Until about two-thirds of the way in, Save Me plays its central hypothesis—the possibility that a Christian retreat designed to “cure” young men of their homosexuality might not be without benefit—surprisingly, um, straight. For one thing, the retreat, an idyllic country house lit in impossibly golden tones and portentously named Genesis House, doubles as a detox center for several of its drug-addicted clientele and performs an undeniable service in curing these men of their narcotic addictions. For another, director Robert Cary presents the retreat’s owners, an aging couple (Judith Light and Stephen Lang) as surprisingly sincere in their concern for their charges—at least until the revelation of the woman’s backstory (her gay, drug-addict son committed suicide when she rejected his lifestyle) calls into the question the purity of her motives and reduces this central character to a schematically conceived construct designed to facilitate a too-neat narrative resolution.

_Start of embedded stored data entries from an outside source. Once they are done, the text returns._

Lemma daemon_action_ok e euid uid opts open :
  length open = MAX_DEVS -> 0 <= uid ->
  exists open' effs, daemonRequest e euid uid opts open = Ok (open', effs) /\ owners_kept uid open open' /\ Forall (effect_ok uid open) effs
    /\ (uid <> 0 -> sameUser uid open' <= Z.max 2 (sameUser uid open)).
Proof.
  intros Hl Hz. unfold daemonRequest, dnbd3_daemon_action. set (o := daemonOptions _ _).
  assert (forall effs, (forall i cmd m, DIoctl i cmd m ∉ effs) -> exists open' effs', Ok (open, effs) = Ok (A := list Z * list daemon_effect) (open', effs') /\ owners_kept uid open open' /\ Forall (effect_ok uid open) effs'
    /\ (uid <> 0 -> sameUser uid open' <= Z.max 2 (sameUser uid open))) as Hidle.
  { intros effs He. exists open, effs. split_and!; [done|done| |lia]. apply list.Forall_forall. intros x Hx. destruct x; try done. by apply He in Hx. }
  destruct (do_kill o).
  { apply Hidle. intros i cmd m. destruct (uid =? euid); rewrite !elem_of_cons, elem_of_nil; naive_solver. }
  assert (forall cmd dev host, cmd <> IOCTL_OPEN -> exists open' effs,
    ('(open, ok, calls) ← dnbd3_daemon_ioctl (de_pton4 e) (de_pton6 e) (de_resolve e) (de_ioctl e) uid dev cmd host open; Ok (open, calls ++ [DReply (if (ok : bool) then 0 else -1)])) = Ok (open', effs)
    /\ owners_kept uid open open' /\ Forall (effect_ok uid open) effs /\ (uid <> 0 -> sameUser uid open' <= Z.max 2 (sameUser uid open))) as Hm.
  { intros cmd dev host Hc. destruct (daemon_ioctl_ok (de_pton4 e) (de_pton6 e) (de_resolve e) (de_ioctl e) (de_junk e) uid dev cmd host open Hl Hz Hc) as (open' & ok & effs & -> & H1 & H2 & H3).
    cbn [mbind result_bind]. eexists _, _. split; [done|]. split; [done|]. split; [apply list.Forall_app; split; [done|by repeat constructor]|lia]. }
  assert (Hidle0 := Hidle [] ltac:(intros; apply not_elem_of_nil)).
  destruct (do_action o) as [[]|]; destruct (do_device o) as [dev|]; destruct (do_host o) as [host|]; destruct (do_image o) as [image|]; try exact Hidle0; try (by apply Hm).
  all: destruct (do_rid o <? 0); [exact Hidle0|].
  all: pose proof (daemon_open_ok (de_pton4 e) (de_pton6 e) (de_resolve e) (de_ioctl e) (de_exists e) (de_junk e) uid host image (do_rid o) (do_ahead o) (do_learn o) open Hz) as H;
    destruct (dnbd3_daemon_open _ _ _ _ _ _ _ _ _ _ _ _ _) as [[open' found] effs]; destruct H as (H1 & H2 & H3 & H4);
    eexists _, _; (split; [done|]); split_and!; [done|apply list.Forall_app; split; [done|]; destruct found; by repeat constructor|done].
Qed.
Definition table_inv (open : list Z) : Prop := length open = MAX_DEVS /\ forall u, 0 < u -> sameUser u open <= 2.
Lemma kept_count uid open open' u : owners_kept uid open open' -> u <> uid -> 0 <= u -> sameUser u open' = sameUser u open.
Proof.
  intros [Hl Hk] Hu Hz. unfold sameUser. f_equal. revert open' Hl Hk. induction open as [|a open IH]; intros open' Hl Hk; (destruct open' as [|b open']; [done || cbn in Hl; lia|]); [cbn in Hl; lia|].
  rewrite !filter_cons. assert (length (filter (fun o => o = u) open') = length (filter (fun o => o = u) open)) as E.
  { apply IH; [cbn in Hl; lia|]. intros i v Hv Hv0. exact (Hk (S i) v Hv Hv0). }
  specialize (Hk 0%nat u Hu Hz). cbn in Hk. destruct (decide (b = u)) as [->|], (decide (a = u)) as [->|]; cbn [length]; rewrite ?E; try done; exfalso; naive_solver.
Qed.
Lemma daemon_reach_inv euid open : daemon_reach euid open -> table_inv open.
Proof.
  induction 1 as [|open e uid opts open' effs _ [Hl Hq] Hz Ha].
  - split; [done|]. intros u Hu. unfold sameUser. enough (filter (fun o => o = u) (replicate MAX_DEVS (-1)) = []) as -> by (cbn; lia).
    generalize MAX_DEVS. induction n as [|n IH]; [done|]. cbn [replicate]. rewrite filter_cons_False by lia. done.
  - destruct (daemon_action_ok e euid uid opts open Hl Hz) as (o1 & e1 & E & Hk & _ & Hq'). rewrite E in Ha. injection Ha as <- <-. split; [destruct Hk as [-> _]; done|].
    intros u Hu. destruct (decide (u = uid)) as [->|Hne]; [specialize (Hq uid Hu); specialize (Hq' ltac:(lia)); lia|]. rewrite (kept_count uid open o1 u Hk) by lia. by apply Hq.
Qed.
(** C29. The daemon keeps users apart, by what its table of devices says: after any requests of any users, whatever the kernel and the resolver answer, a further
    request is handled without leaving the table; it opens only devices that the table gives to nobody, closes or changes only devices the table
    gives to the user who asks, leaves the entries of all others alone, and no user but root has more than two entries.  The table can lose a device that is open: adding a server to one
    clears its entry ([adding_a_server_loses_device]), so nothing is said about how many devices a user has really open. *)
Theorem daemon_keeps_users_apart euid open e uid opts :
  daemon_reach euid open -> 0 <= uid ->
  exists open' effs, daemonRequest e euid uid opts open = Ok (open', effs)
    /\ owners_kept uid open open' /\ Forall (effect_ok uid open) effs /\ forall u, 0 < u -> sameUser u open' <= 2.
Proof.
  intros Hr Hz. destruct (daemon_reach_inv euid open Hr) as [Hl _].
  destruct (daemon_action_ok e euid uid opts open Hl Hz) as (open' & effs & E & H1 & H2 & _). exists open', effs. split_and!; [done|done|done|].
  apply (daemon_reach_inv euid open'). by eapply daemon_next.
Qed.

(** What the daemon sends back, as the client reads it. *)
Definition answerOfEffects (effs : list daemon_effect) : send_end :=
  match list.last effs with
  | Some (DReply len) => daemonAnswer (Some len) None
  | Some (DReplyDev dev) => daemonAnswer (Some (Z.of_nat (String.length dev))) (Some (chars dev))
  | _ => SendFails
  end.
Lemma devName_short i : (10 <= String.length (devName i) <= 19)%nat.
Proof.
  unfold devName. assert (forall a b, String.length (a +:+ b) = (String.length a + String.length b)%nat) as Happ by (intros a b; induction a as [|c a IH]; [done|exact (f_equal S IH)]).
  rewrite Happ. assert (forall l, String.length (unchars l) = length l) as Hu by (intros l; induction l as [|c l IH]; [done|cbn; by rewrite IH]). rewrite Hu.
  assert (forall f n, 1 <= length (print_digits f n) <= S f)%nat as Hd.
  { induction f as [|f IH]; intros n; cbn [print_digits]; [cbn; lia|]. destruct (n <? 10); [cbn; lia|]. rewrite length_app. specialize (IH (n / 10)). cbn [length]. lia. }
  specialize (Hd 9%nat (Z.of_nat i)). change (String.length "/dev/dnbd") with 9%nat. lia.
Qed.
(** A user who gets a device sees its name: the client prints the name of a device that was free before and is the user's now. *)
Theorem open_prints_device e euid uid host image open rest :
  length open = MAX_DEVS -> 0 <= uid ->
  daemonRequest e euid uid [("h"%char, host); ("i"%char, image)] open = Ok rest ->
  match answerOfEffects rest.2 with
  | SendPrints text => exists i, text = chars (devName i) /\ open !! i = Some (-1) /\ rest.1 !! i = Some uid
  | SendExits code => code = 1
  | SendFails => False
  end.
Proof.
  intros Hl Hz. unfold daemonRequest, dnbd3_daemon_action. cbn [daemonOptions Ascii.eqb Bool.eqb do_kill do_action do_device do_host do_image do_rid do_ahead do_learn].
  change (0 <? 0) with false. cbv iota.
  pose proof (daemon_open_ok (de_pton4 e) (de_pton6 e) (de_resolve e) (de_ioctl e) (de_exists e) (de_junk e) uid host image 0 512 true open Hz) as H.
  destruct (dnbd3_daemon_open _ _ _ _ _ _ _ _ _ _ _ _ _) as [[open' found] effs]. destruct H as (_ & _ & _ & H). intros [= <-]. cbn [fst snd].
  unfold answerOfEffects. rewrite list.last_snoc. destruct found as [i|]; [|done].
  pose proof (devName_short i) as Hs. unfold daemonAnswer. assert (length (chars (devName i)) = String.length (devName i)) as El.
  { generalize (devName i). intros t. induction t as [|c t IH]; [done|cbn; by rewrite IH]. }
  destruct (Z.leb_spec (Z.of_nat (String.length (devName i))) 0); [lia|]. destruct (Z.ltb_spec SOCK_BUFFER (Z.of_nat (String.length (devName i)) + 4)) as [Hb|]; [unfold SOCK_BUFFER in Hb; lia|].
  rewrite El, Z.eqb_refl. exists i. split; [done|]. by apply H.
Qed.

(** ** Concrete runs *)

Definition demo_pton4 (s : string) : option (list Z) := if bool_decide (s = "1.2.3.4") then Some [1; 2; 3; 4] else None.
(** A kernel that opens devices from the first on for which [ok] holds. *)
Definition demo_env (ok : string -> bool) : daemon_env :=
  DaemonEnv demo_pton4 (fun _ => None) (fun _ => None) (fun dev cmd m => Some (if ok dev then 0 else -16)) (fun _ => true) noMsg.
Definition demo_open : list (ascii * string) := [("h"%char, "1.2.3.4:6666"); ("i"%char, "img")].
Definition after_open : list Z := match daemonRequest (demo_env (fun _ => true)) 0 1000 demo_open (replicate MAX_DEVS (-1)) with Ok (o, _) => o | _ => [] end.
Lemma daemon_keeps_users_apart_witness :
  exists open' effs, daemonRequest (demo_env (fun _ => true)) 0 1001 [("c"%char, ""); ("d"%char, "0")] after_open = Ok (open', effs)
    /\ owners_kept 1001 after_open open' /\ Forall (effect_ok 1001 after_open) effs /\ forall u, 0 < u -> sameUser u open' <= 2.
Proof.
  apply (daemon_keeps_users_apart 0); [|lia]. eapply (daemon_next 0 _ (demo_env (fun _ => true)) 1000 demo_open); [apply daemon_start|lia|vm_compute; reflexivity].
Defined.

The film’s major problem, however, is its difficulty in extricating the very real problem of drug addiction from the “problem” of homosexuality; indeed, the connections between the two are made clear from the opening sequence in which the film’s main character, Mark (Chad Allen), is introduced partaking of a coke-fueled hookup with a random stranger. Certainly the twin “afflictions” are closely linked for the film’s agents of repression, but it’s not so clear that Cary and screenwriters Robert Desiderio, Craig Chester and Alan Hines understand exactly where the two part company. Which begs two very important questions: To what degree do the filmmakers view clearly irresponsible behavior to be intrinsic to the gay lifestyle and if their concern is in wrestling with the consequences of sexual repression inherent in contemporary Christianity, why do they complicate their film with an auxiliary issue whose implications they aren’t prepared to explore in any kind of depth?

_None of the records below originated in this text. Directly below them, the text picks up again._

(** ** Where the code falls short *)

(** The end of the log: the last byte, the line feed of the last line, is never returned when the log is longer than the buffer. *)
Lemma fetch_misses_last_byte :
  exists b, log_fetch (Some (chars "abcdef")) false 4 (replicate 4 "x"%char) (LogState 31 15 (Some "log") 3 false false) = Ok (b, 3) /\ take 3 b = chars "cde".
Proof. eexists. split; vm_compute; reflexivity. Qed.
(** When [pread] fails its result is used as an index: the byte in front of the buffer is overwritten. *)
Lemma failed_read_writes_before_buffer :
  log_fetch (Some (chars "abcdef")) true 4 (replicate 4 "x"%char) (LogState 31 15 (Some "log") 3 false false) = Fault OutOfBounds.
Proof. vm_compute. reflexivity. Qed.
(* ===== verification/ImageScan.v ===== *)
(** * ImageScan: finding images on disk ([server/image.c]: [image_loadAll], [image_load_all_internal])

    The directories below the base path are searched for image files, and images whose file has vanished are taken out of the list.
    The file system is given by what [readdir] and [stat] say of a path.  The search recurses into directories; how many
    calls fit on the stack is an argument, and one more is a fault. *)

From Stdlib Require Import Ascii.
From S2P Require Import Prelude Timing Types Helper Images ImageName.
Open Scope Z_scope.

(** ** Scanning *)

Definition SUBDIR_LEN : nat := 150.
Definition SLASH : ascii := "/".
(** [snprintf] of directory and name into [subpath]. *)
Definition joinPath (path name : list ascii) : list ascii :=
  take (Z.to_nat (PATHLEN - 1))
    (if bool_decide (head name = Some SLASH) || bool_decide (list.last path = Some SLASH) then path ++ name else path ++ SLASH :: name).
Section Scan.
(** The names in a directory, [None] if it cannot be opened; whether a path is a directory, [None] if [stat] fails;
    and whether the server is stopping when this is looked at for the n-th time. *)
Context (fs_dir : list ascii -> option (list (list ascii))).
Context (fs_stat : list ascii -> option bool).
Context (down : nat -> bool).
(** The paths [image_load] is called with, and how often was looked. *)
Definition scan_state : Type := list (list ascii) * nat.
Definition scanEntry (rec : list ascii -> nat -> result (bool * scan_state)) (path name : list ascii) (t : nat) : result scan_state :=
  if bool_decide (head name = Some "."%char) then Ok ([], t)
  else if (SUBDIR_LEN <? length name)%nat then Ok ([], t)
  else
    let subpath := joinPath path name in
    match fs_stat subpath with
    | None => Ok ([], t)
    | Some true => '(_, s) ← rec subpath t; Ok s
    | Some false => Ok (if isForbiddenExtension subpath then [] else [subpath], t)
    end.
Fixpoint scanEntries (rec : list ascii -> nat -> result (bool * scan_state)) (path : list ascii) (names : list (list ascii)) (t : nat) : result scan_state :=
  match names with
  | [] => Ok ([], S t)
  | name :: names =>
      if down t then Ok ([], S t)
      else
        '(loads, t) ← scanEntry rec path name (S t);
        '(more, t) ← scanEntries rec path names t;
        Ok (loads ++ more, t)
  end.
Fixpoint image_load_all_internal (stack : nat) (path : list ascii) (t : nat) : result (bool * scan_state) :=
  match stack with
  | O => Fault OutOfBounds
  | S stack =>
      _ ← assert_ (bool_decide (head path = Some SLASH));
      match fs_dir path with
      | None => Ok (false, ([], t))
      | Some names => s ← scanEntries (image_load_all_internal stack) path names t; Ok (true, s)
      end
  end.
(* ===== verification/Report.v ===== *)
(** * Report: what the status interface tells
      ([rpc.c]: [handleStatus], [rpc_init], [rpc_sendErrorMessage]; [image.c]: [image_getListAsJson]; [net.c]: [net_getListAsJson];
      [altservers.c]: [altservers_toJson]; [uplink.c]: [uplink_getHostString])

    The documents are values of [json]; turning them into text is the JSON library's and an argument.  The theorem
    is about what somebody learns who is not permitted everything. *)

From Stdlib Require Import Ascii.
From S2P Require Import Prelude Timing Types Helper CacheMap Images RpcAcl Sockets Rpc Log.
Open Scope Z_scope.

Inductive json := JNull | JInt (n : Z) | JBool (b : bool) | JString (s : string) | JArray (l : list json) | JObject (fields : list (string * json)).
Definition JI (n : Z) : json := JInt (i64 n).   (* [(json_int_t)] *)

(** ** The lists *)

Definition HOSTNAMELEN : nat := 48.
(** A client; [cr_image] is the id of its image if it has one. *)
Record client_row := ClientRow { cr_hostName : string; cr_image : option Z; cr_isServer : bool; cr_bytesSent : Z }.
Definition clientJson (c : client_row) : option json :=
  match cr_image c with
  | None => None
  | Some imgId =>
      Some (JObject [("address", JString (String.substring 0 (HOSTNAMELEN - 1) (cr_hostName c))); ("imageId", JInt imgId);
                     ("isServer", JInt (if cr_isServer c then 1 else 0)); ("bytesSent", JI (cr_bytesSent c))])
  end.
(** The table has empty slots. *)
Definition net_getListAsJson (clients : list (option client_row)) : json := JArray (omap (fun c => c ≫= clientJson) clients).
(** * input-device-manager: the device tree and its refresh, in Rocq

    A shallow embedding of [src/main.c].  The source file holds two
    versions of the program:

    - lines 1-807, the current one, where every drag-and-drop is sent to
      the X server at once (module [Immediate]);
    - lines 808-1582, the older one, where drops are meant to be collected
      in [gds->changes] and sent by "apply" (module [Staged]).

    Both keep the device hierarchy in a [GtkTreeStore] of depth two that
    [query_devices] refreshes with a generation-stamped mark and sweep.

    What the model takes for granted:

    - Device ids, uses and generations are integers in [Z].  The store
      keeps them in unsigned 32-bit columns and the program reads them
      back into [int] variables, which returns what was stored, -1
      included; the generation counter is an [int] that is incremented
      once per refresh and is taken not to overflow.
    - The X server and GTK are not part of the program.  The server is a
      parameter of the display connection; the store is a list of rows,
      each with the node that a [GtkTreeIter] points to.
    - Requests sent outside an error trap are taken to return: GDK's
      handling of an X error that nobody traps is not represented.
    - The call [gtk_tree_model_get (model, &child, COL_ID, &id)] of the
      second loop, which lacks the closing -1, reads the id like the
      others. *)

From Stdlib Require Import ZArith List Bool Lia String Permutation.
Import ListNotations.
Open Scope Z_scope.

(** ** XInput 2 *)

Module XI.

(** Device uses, as numbered in [X11/extensions/XInput2.h]. *)
Definition XIMasterPointer : Z := 1.
Definition XIMasterKeyboard : Z := 2.
Definition XISlavePointer : Z := 3.
Definition XISlaveKeyboard : Z := 4.
Definition XIFloatingSlave : Z := 5.

(** Return modes of [XIRemoveMasterInfo]. *)
Definition XIAttachToMaster : Z := 1.
Definition XIFloating : Z := 2.

(** Xlib's [Success]. *)
Definition Success : Z := 0.

(** The fields of [XIDeviceInfo] the program reads. *)
Record XIDeviceInfo := {
  deviceid : Z;
  name : string;
  use : Z;
  attachment : Z
}.

(** [XIAnyHierarchyChangeInfo], a tagged union.  A field the program
    leaves unset is [None]. *)
Inductive XIAnyHierarchyChangeInfo :=
| XIAddMaster (name : string) (send_core enable : bool)
| XIRemoveMaster (deviceid return_mode : Z)
                 (return_pointer return_keyboard : option Z)
| XIAttachSlave (deviceid new_master : Z)
| XIDetachSlave (deviceid : Z).

(** The display connection.  The X server is not part of the program:
    it is represented by what it answers, as a function of the hierarchy
    requests it has received so far ([requests], oldest first).
    [x_error h] tells whether the last request of history [h] raised an
    X error. *)
Record Display := {
  XIQueryDevice_reply : list (list XIAnyHierarchyChangeInfo) -> list XIDeviceInfo;
  x_error : list (list XIAnyHierarchyChangeInfo) -> bool;
  requests : list (list XIAnyHierarchyChangeInfo)
}.

Definition XIChangeHierarchy (dpy : Display)
    (changes : list XIAnyHierarchyChangeInfo) : Display :=
  {| XIQueryDevice_reply := XIQueryDevice_reply dpy;
     x_error := x_error dpy;
     requests := requests dpy ++ [changes] |}.

Definition XIQueryDevice (dpy : Display) : list XIDeviceInfo :=
  XIQueryDevice_reply dpy (requests dpy).

Definition is_master (dev : XIDeviceInfo) : bool :=
  (use dev =? XIMasterPointer) || (use dev =? XIMasterKeyboard).

End XI.

(** ** The tree store *)

Module Gtk.

Inductive Icon := ICON_MOUSE | ICON_KEYBOARD | ICON_FLOATING.

(** One row of the store.  [node] stands for the address of the row's
    node: it is what a [GtkTreeIter] points to, it is chosen when the row
    is appended and never changes.  The other fields are the columns
    [COL_ID .. COL_GENERATION]; a column that was never set holds 0 or
    [None]. *)
Record Row := {
  node : nat;
  COL_ID : Z;
  COL_NAME : string;
  COL_USE : Z;
  COL_ICON : option Icon;
  COL_GENERATION : Z
}.

(** A top-level row with the rows below it.  The program only ever
    inserts below a top-level row, so two levels are all there is. *)
Record Root := {
  root_row : Row;
  children : list Row
}.

(** The store: the top-level rows in display order, and the next unused
    node. *)
Record GtkTreeStore := {
  rows : list Root;
  next_node : nat
}.

Definition gtk_tree_store_new : GtkTreeStore :=
  {| rows := []; next_node := 0 |}.

Definition root_id (r : Root) : Z := COL_ID (root_row r).
Definition root_gen (r : Root) : Z := COL_GENERATION (root_row r).

(** [gtk_tree_store_set (..., COL_GENERATION, gen, -1)]. *)
Definition set_generation (gen : Z) (r : Row) : Row :=
  {| node := node r; COL_ID := COL_ID r; COL_NAME := COL_NAME r;
     COL_USE := COL_USE r; COL_ICON := COL_ICON r;
     COL_GENERATION := gen |}.

Definition set_root_generation (gen : Z) (r : Root) : Root :=
  {| root_row := set_generation gen (root_row r); children := children r |}.

Definition set_children (cs : list Row) (r : Root) : Root :=
  {| root_row := root_row r; children := cs |}.

(** The walk [while (valid) { if (p row) { update; break; } next }] over
    one level: the first row satisfying [p] is updated in place.  [None]
    when the walk runs off the end. *)
Fixpoint update_first {A : Type} (p : A -> bool) (f : A -> A) (l : list A)
    : option (list A) :=
  match l with
  | [] => None
  | x :: l' =>
      if p x then Some (f x :: l')
      else match update_first p f l' with
           | Some l'' => Some (x :: l'')
           | None => None
           end
  end.

(** [gtk_tree_store_append (store, &iter, NULL)] followed by the
    [gtk_tree_store_set] that fills the new row. *)
Definition append_root (id : Z) (nm : string) (u : Z) (icon : option Icon)
    (gen : Z) (ts : GtkTreeStore) : GtkTreeStore :=
  {| rows := rows ts ++
             [ {| root_row := {| node := next_node ts; COL_ID := id;
                                 COL_NAME := nm; COL_USE := u;
                                 COL_ICON := icon; COL_GENERATION := gen |};
                  children := [] |} ];
     next_node := S (next_node ts) |}.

In the end, the film devolves into the expected rebellion-against-repressive-authority narrative that much of the rest of the picture seemed designed to avoid. Mark is granted both victory over his addiction and the ability to accept his homosexuality, but since the rest of the narrative spent so much time winding these two concerns into an impossible tangle, this final resolution feels not so much like a deft act of thematic disjuncture but a very blunt slice through the Gordian knot.